04/06/2026
Eat breakfast, then lunch, and your blood sugar may barely climb. Skip breakfast, eat the same lunch, and it can climb a good deal higher. The thing that changed wasn't the food. It was the morning.
This comes from a small study in healthy adults. Each person was given an identical lunch on two days, once after breakfast and once after skipping it. The rise in blood glucose after the skipped-breakfast lunch was much larger, 3.2 versus 0.9 mmol/L on average. Same meal, same people. The only thing that differed was whether anything came before it. It is a small study, so it is best held as a signal rather than a settled rule.
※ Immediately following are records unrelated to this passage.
(** C6, as stated, fails: after [login] and a refresh whose response
    lacks the refresh token, the session holds the access token [A2]
    under the header [Bearer A1]. *)
Lemma authorization_stale_after_failed_refresh :
  (Home.refresh_auth 0%nat state_after_login).1
  = Raise (KeyError (PStr "refresh_token"))
  ∧ access_token <$> home_at 0%nat state_after_refresh = Some (PStr "A2")
  ∧ (access_headers <$> home_at 0%nat state_after_refresh)
      ≫= (.!! "Authorization")
    = Some "Bearer A1"
  ∧ ∀ h, home_at 0%nat state_after_refresh = Some h → ¬ bearer_matches h.
Proof.
  split; [vm_compute; reflexivity|]. split; [vm_compute; reflexivity|].
  split; [vm_compute; reflexivity|].
  intros h H (a & Ha & Hh).
  assert (access_token <$> home_at 0%nat state_after_refresh = Some (PStr a))
    as Ha' by (rewrite H; simpl; now rewrite Ha).
  assert ((access_headers <$> home_at 0%nat state_after_refresh)
            ≫= (.!! "Authorization")
          = Some ("Bearer " +:+ a)) as Hh'
    by (rewrite H; simpl; exact Hh).
  vm_compute in Ha'. injection Ha' as <-.
  vm_compute in Hh'. discriminate.
Qed.

(** The other failure after an access token was handed over: a token
    that is not a string is stored, with the refresh token, before the
    header fails to be built. *)
Example authorization_stale_after_type_error :
  (Home.refresh_auth 0%nat (sample_state [ok_json numeric_reply])).1
  = Raise TypeError
  ∧ access_token
      <$> home_at 0%nat
            (Home.refresh_auth 0%nat (sample_state [ok_json numeric_reply])).2
    = Some (PInt 7)
  ∧ (access_headers
       <$> home_at 0%nat
             (Home.refresh_auth 0%nat (sample_state [ok_json numeric_reply])).2)
      ≫= (.!! "Authorization")
    = Some "Bearer A1".
Proof. repeat split; vm_compute; reflexivity. Qed.

(** *** The TTL cache *)

Lemma timer_bind {B : Type} (f : Z → M B) s : (timer ≫= f) s = f (now s) s.
Proof. reflexivity. Qed.

Lemma ret_bind {A B : Type} (a : A) (f : A → M B) s : (mret a ≫= f) s = f a s.
Proof. reflexivity. Qed.

Lemma load_ok self s o : heap s !! self = Some o → load self s = (Ok o, s).
Proof. intros E. unfold load. now rewrite E. Qed.

Lemma getattr_cache_ok self s o c :
  heap s !! self = Some o → cache_of o = Some c →
  getattr_cache self s = (Ok c, s).
Proof.
  intros E Ec. unfold getattr_cache.
  rewrite (bind_ok _ _ _ _ _ (load_ok _ _ _ E)). now rewrite Ec.
Qed.

Lemma update_cache_ok self s o c :
  heap s !! self = Some o →
  update_cache self c s = (Ok tt, put_cache self o c s).
Proof.
  intros E. unfold update_cache.
  now rewrite (bind_ok _ _ _ _ _ (load_ok _ _ _ E)).
Qed.

Lemma assoc_unlink key l : assoc key (unlink key l) = None.
Proof.
  induction l as [|[k e] l IH]; simpl; [reflexivity|].
  destruct (String.eqb k key) eqn:E; simpl; [exact IH|]. now rewrite E.
Qed.

Lemma assoc_snoc key l e :
  assoc key l = None → assoc key (l ++ [(key, e)]) = Some e.
Proof.
  induction l as [|[k e'] l IH]; simpl.
  - now rewrite String.eqb_refl.
  - destruct (String.eqb k key); [discriminate|exact IH].
Qed.

Lemma assoc_tail key l : assoc key l = None → assoc key (tail l) = None.
Proof.
  destruct l as [|[k e] l]; simpl; [reflexivity|].
  destruct (String.eqb k key); [discriminate|auto].
Qed.

Lemma setitem_stores c key v t c' :
  TTLCache_setitem c key v t = Some c' →
  assoc key (links c') = Some {| stored := v; inserted_at := t |}
  ∧ maxsize c' = maxsize c ∧ ttl c' = ttl c.
Proof.
  unfold TTLCache_setitem. destruct (maxsize c <? 1); [discriminate|].
  intros [= <-]. simpl. split; [|auto]. apply assoc_snoc.
  destruct (assoc key (List.filter _ (links c))) eqn:E.
  - apply assoc_unlink.
  - destruct (maxsize c <=? _); [now apply assoc_tail|exact E].
Qed.

Lemma setitem_some c key v t :
  1 ≤ maxsize c → ∃ c', TTLCache_setitem c key v t = Some c'.
Proof.
  intros H. unfold TTLCache_setitem.
  destruct (maxsize c <? 1) eqn:E; [apply Z.ltb_lt in E; lia|]. eauto.
Qed.

Lemma cached_get_hit key ms tl prop self s o c e :
  heap s !! self = Some o → cache_of o = Some c →
  assoc key (links c) = Some e → now s - inserted_at e < ttl c →
  cached_get key ms tl prop self s
  = (Ok (stored e), put_cache self o (touch key e c) s).
Proof.
  intros E Ec Ea Hl. unfold cached_get.
  rewrite (bind_ok _ _ _ _ _ (load_ok _ _ _ E)). rewrite Ec.
  rewrite ret_bind.
  rewrite (bind_ok _ _ _ _ _ (getattr_cache_ok _ _ _ _ E Ec)).
  rewrite timer_bind.
  assert (live c (now s) e = true) as Hlive by (unfold live; now apply Z.ltb_lt).
  unfold TTLCache_contains, TTLCache_getitem. rewrite Ea, Hlive.
  cbv beta iota. rewrite timer_bind. cbv beta iota. rewrite Hlive.
  rewrite (bind_ok _ _ _ _ _ (update_cache_ok _ _ _ _ E)).
  reflexivity.
Qed.

Lemma cached_get_miss key ms tl prop self s o c :
  heap s !! self = Some o → cache_of o = Some c →
  TTLCache_contains c key (now s) = false →
  cached_get key ms tl prop self s
  = match prop self s with
    | (Ok v, s1) =>
        match getattr_cache self s1 with
        | (Ok c1, _) =>
            match TTLCache_setitem c1 key v (now s1) with
            | Some c2 =>
                match update_cache self c2 s1 with
                | (Ok _, s2) => (Ok v, s2)
                | (Raise e, s2) => (Raise e, s2)
                end
            | None => (Raise ValueError, s1)
            end
        | (Raise e, s2) => (Raise e, s2)
        end
    | (Raise e, s1) => (Raise e, s1)
    end.
Proof.
  intros E Ec Hc. unfold cached_get.
  rewrite (bind_ok _ _ _ _ _ (load_ok _ _ _ E)). rewrite Ec.
  rewrite ret_bind.
  rewrite (bind_ok _ _ _ _ _ (getattr_cache_ok _ _ _ _ E Ec)).
  rewrite timer_bind.
  rewrite Hc. cbv beta iota.
  unfold mbind at 1, M_bind at 1.
  destruct (prop self s) as [[v|e] s1]; [|reflexivity].
  unfold mbind at 1, M_bind at 1.
  destruct (getattr_cache self s1) as [[c1|e] s2] eqn:Eg; [|reflexivity].
  assert (s2 = s1) as ->.
  { unfold getattr_cache, load, mbind, M_bind in Eg.
    destruct (heap s1 !! self) as [o1|]; [|discriminate].
    destruct (cache_of o1); injection Eg; auto. }
  rewrite timer_bind.
  destruct (TTLCache_setitem c1 key v (now s1)) as [c2|]; [|reflexivity].
  unfold mbind at 1, M_bind at 1.
  destruct (update_cache self c2 s1) as [[[]|e] s2]; reflexivity.
Qed.
(** * markdown-editor: the WYSIWYG editor core, the placeholder plugin and
      the image helpers, embedded in Rocq.

    Sources embedded here:
    - [src/core/Editor.ts]: [WysiwygEditor] (constructor, [dispatchTransaction],
      [tryOnChange], [isEmpty]);
    - the placeholder extension ([getPlaceholderWidgetSpecs], [addDecoration],
      [placeholderNeeded], [initState], [applyState], and the props
      [attributes] and [decorations] of its plugin);
    - the image helpers ([getImageSize], [getImageSizeNew], [loadImage],
      [createImageNode]).

    Third-party libraries (prosemirror-model, prosemirror-view,
    prosemirror-utils) are embedded as far as the code above reads them.
    JavaScript numbers that hold document positions and sizes are embedded as
    [nat]: they are integers far below 2^53 there. *)

From Stdlib Require Import DecimalString DecimalNat.
From Stdlib Require DecimalFacts.
From stdpp Require Import gmap strings list fin_maps sorting.

(** * prosemirror-model: node types and document trees *)

Module PM.

(** A [PluginKey] is an object compared by reference; its unique key string
    stands for the reference. *)
Definition PluginKey := string.

(** [NodeSpec.placeholder], as declared at the end of the placeholder
    extension.  The [content] field is read by [getPlaceholderContent] only
    and is left to that function. *)
Record PlaceholderSpec := {
  customPlugin : option PluginKey;
  alwaysVisible : bool   (* [undefined] reads as [false] *)
}.

Record NodeSpec := { placeholder : option PlaceholderSpec }.

Record NodeType := {
  name : string;
  isText : bool;
  isLeaf : bool;
  spec : NodeSpec
}.

#[warning="-register-all"]
Inductive Node := mkNode {
  type : NodeType;
  content : list Node;
  text : string
}.

Definition childCount (n : Node) : nat := length (content n).

(** [Fragment.firstChild]: [content.length ? content[0] : null]. *)
Definition firstChild (n : Node) : option Node := head (content n).

(** [Node.nodeSize]: the text length for a text node, 1 for another leaf,
    [2 + content.size] otherwise. *)
Fixpoint nodeSize (n : Node) : nat :=
  match n with
  | mkNode t c s =>
      if isText t then String.length s
      else if isLeaf t then 1
      else 2 + list_sum (map nodeSize c)
  end.

(** [Fragment.size]. *)
Definition Fragment_size (c : list Node) : nat := list_sum (map nodeSize c).

#[global] Instance PlaceholderSpec_eq_dec : EqDecision PlaceholderSpec.
Proof. solve_decision. Defined.
#[global] Instance NodeSpec_eq_dec : EqDecision NodeSpec.
Proof. solve_decision. Defined.
#[global] Instance NodeType_eq_dec : EqDecision NodeType.
Proof. solve_decision. Defined.

(** [node.eq(other)]: the same markup (here the type), the same text and
    equal children, one by one. *)
Fixpoint Node_eq (a b : Node) : bool :=
  match a, b with
  | mkNode ta ca sa, mkNode tb cb sb =>
      bool_decide (ta = tb) && String.eqb sa sb
      && (fix children_eq (xs ys : list Node) : bool :=
            match xs, ys with
            | [], [] => true
            | x :: xs', y :: ys' => Node_eq x y && children_eq xs' ys'
            | _, _ => false
            end) ca cb
  end.

(** One call of the callback of [Node.descendants]: the node, its position
    and its parent. *)
Record Visit := { v_node : Node; v_pos : nat; v_parent : Node }.

(** [node.nodesBetween(0, node.content.size, f, startPos)] for a callback
    [f] that never returns [false]: the calls of [f], in order.
    [Fragment.nodesBetween] runs [for (i = 0, pos = 0; pos < to; i++)], calls
    [f] on a child when [end > from] and descends when the child's
    [content.size] is not 0. *)
Fixpoint nodesBetween (n : Node) (startPos : nat) : list Visit :=
  match n with
  | mkNode _ c _ =>
      let to := Fragment_size c in
      (fix loop (cs : list Node) (pos : nat) : list Visit :=
         match cs with
         | [] => []
         | child :: rest =>
             if pos <? to then
               let end_ := pos + nodeSize child in
               (if 0 <? end_ then
                  {| v_node := child; v_pos := startPos + pos; v_parent := n |}
                  :: (if Fragment_size (content child) =? 0 then []
                      else nodesBetween child (startPos + pos + 1))
                else [])
               ++ loop rest end_
             else []
         end) c 0
  end.

(** [node.descendants(f)] is [node.nodesBetween(0, node.content.size, f)]. *)
Definition descendants (n : Node) : list Visit := nodesBetween n 0.

End PM.

(** * prosemirror-state and prosemirror-view, as far as the sources use them *)

Module PMState.
Import PM.

(** One level of [ResolvedPos.path], which stores the triples
    [node, index, offset] flat. *)
Record PathEntry := { pe_node : Node; pe_index : nat; pe_offset : nat }.

Record ResolvedPos := { rp_pos : nat; rp_path : list PathEntry }.

(** [depth = path.length / 3 - 1]. *)
Definition rp_depth (rp : ResolvedPos) : nat := length (rp_path rp) - 1.

(** [$pos.node(d) = path[d * 3]]. *)
Definition rp_node (rp : ResolvedPos) (d : nat) : option Node :=
  pe_node <$> rp_path rp !! d.

(** [$pos.before(d) = path[d * 3 - 1]] for [1 <= d <= depth]. *)
Definition rp_before (rp : ResolvedPos) (d : nat) : nat :=
  default 0 (pe_offset <$> rp_path rp !! (d - 1)).

(** [$pos.start(d) = d == 0 ? 0 : path[d * 3 - 1] + 1]. *)
Definition rp_start (rp : ResolvedPos) (d : nat) : nat :=
  match d with 0 => 0 | _ => rp_before rp d + 1 end.

(** A selection: [$from], and [$cursor] (a [TextSelection] has one when it
    is empty). *)
Record Selection := {
  sel_from : ResolvedPos;
  sel_cursor : option ResolvedPos
}.

(** [schema.nodes]: an object from type names to node types, in insertion
    order. *)
Record Schema := { schema_nodes : list (string * NodeType) }.

(** The [spec] of a decoration owned by a custom placeholder plugin; the
    placeholder extension reads its [pos] only. *)
Record CustomSpec := { cs_pos : nat }.

Record EditorState := {
  doc : Node;
  selection : Selection;
  schema : Schema;
  (** [key.getState(state)] for the plugin keys that own a [DecorationSet];
      the set is given by the specs that [find] enumerates. *)
  getState : PluginKey -> option (list CustomSpec)
}.

(** [mapping.mapResult(pos, assoc)]. *)
Record MapResult := { mr_pos : nat; mr_deleted : bool }.

Record Transaction := {
  (** [tr.mapping.mapResult(pos, 1)]: a widget without [side] maps with
      [assoc = 1]. *)
  tr_mapResult : nat -> MapResult;
  (** [tr.before]: the document that the transaction was made for. *)
  tr_before : Node;
  tr_doc : Node;
  docChanged : bool
}.

End PMState.

(** * prosemirror-utils *)

Module PMUtils.
Import PM PMState.
Lemma App_run_progress es :
  ∀ c c', App.run es c = Some c' →
    App_inv c → App_progress c → App_inv c' ∧ App_progress c'.
Proof.
  induction es as [|e es IH]; intros c c' Hrun Hinv Hp; simplify_eq/=; [done|].
  destruct (App.step e c) as [c1|] eqn:Hs; simplify_eq/=.
  eauto using App_step_inv, App_step_progress.
Qed.

Lemma App_reachable_progress c : App.reachable c → App_progress c.
Proof.
  intros (ws & sets & sel & es & Hrun).
  eapply App_run_progress; [done|apply App_inv_initial|apply App_progress_initial].
Qed.

Lemma Lobby_run_progress es :
  ∀ c c', Lobby.run es c = Some c' →
    Lobby_inv c → Lobby_progress c → Lobby_inv c' ∧ Lobby_progress c'.
Proof.
  induction es as [|e es IH]; intros c c' Hrun Hinv Hp; simplify_eq/=; [done|].
  destruct (Lobby.step e c) as [c1|] eqn:Hs; simplify_eq/=.
  eauto using Lobby_step_inv, Lobby_step_progress.
Qed.

Lemma Lobby_reachable_progress c : Lobby.reachable c → Lobby_progress c.
Proof.
  intros (es & Hrun).
  eapply Lobby_run_progress; [done|apply Lobby_inv_initial|apply Lobby_progress_initial].
Qed.

Lemma App_inv_index c :
  App_inv c → App_progress c →
  App.history (App.gameState c) = []
  ∨ (App.currentPlayerIndex (App.gameState c)
     < length (App.players (App.gameState c)))%nat.
Proof.
  unfold App_inv, App_turn_ok, App_progress. intros Hinv (_ & _ & Hp).
  destruct (App.phase (App.gameState c)),
    (App.subPhase (App.gameState c)) as [[]|]; try done;
    destruct_and?; auto.
Qed.

Lemma Lobby_inv_index c :
  Lobby_inv c → Lobby_progress c →
  Lobby.history (Lobby.gameState c) = []
  ∨ (Lobby.currentPlayerIndex (Lobby.gameState c)
     < length (Lobby.players (Lobby.gameState c)))%nat.
Proof.
  unfold Lobby_inv, Lobby_turn_ok, Lobby_progress. intros Hinv (_ & _ & Hp).
  destruct (Lobby.phase (Lobby.gameState c)); destruct_and?; auto.
Qed.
The insulin response looked similar on both days, which hints that insulin is not what's driving this. The leading explanation is free fatty acids. Going without food for a few hours tends to raise them, and muscle that is running on fat appears to take up less glucose. So lunch arrives and more of that sugar may stay in circulation, because the tissue that would normally absorb it is busy burning fat instead. Eat breakfast and fatty acids stay lower, which seems to leave muscle readier to handle the incoming sugar.
There is a separate piece of evidence worth knowing, though it is in a different group. In people with type 2 diabetes, a dose of arginine before lunch cut the post-lunch glucose rise by about half. Arginine triggers insulin, but it is an amino acid, not a meal, no carbohydrate involved. That points to the effect being about the state the body is in beforehand rather than how the food is digested. Worth being clear that this was a diabetic population, separate from the healthy adults in the first study.
One honest limit. These are small, acute studies measured over single afternoons. Nobody has shown that eating breakfast every day lowers long-term blood sugar or disease risk through this mechanism, and the wider research on breakfast is genuinely mixed. Treat this as interesting physiology, not a diet rule.
What it does suggest is that a single meal's glucose response may not be fixed. The same lunch might do two different things in the same body depending on what came before it. The number on a food label or a glycemic index chart could be only part of the story, with the state you were already in making up the rest.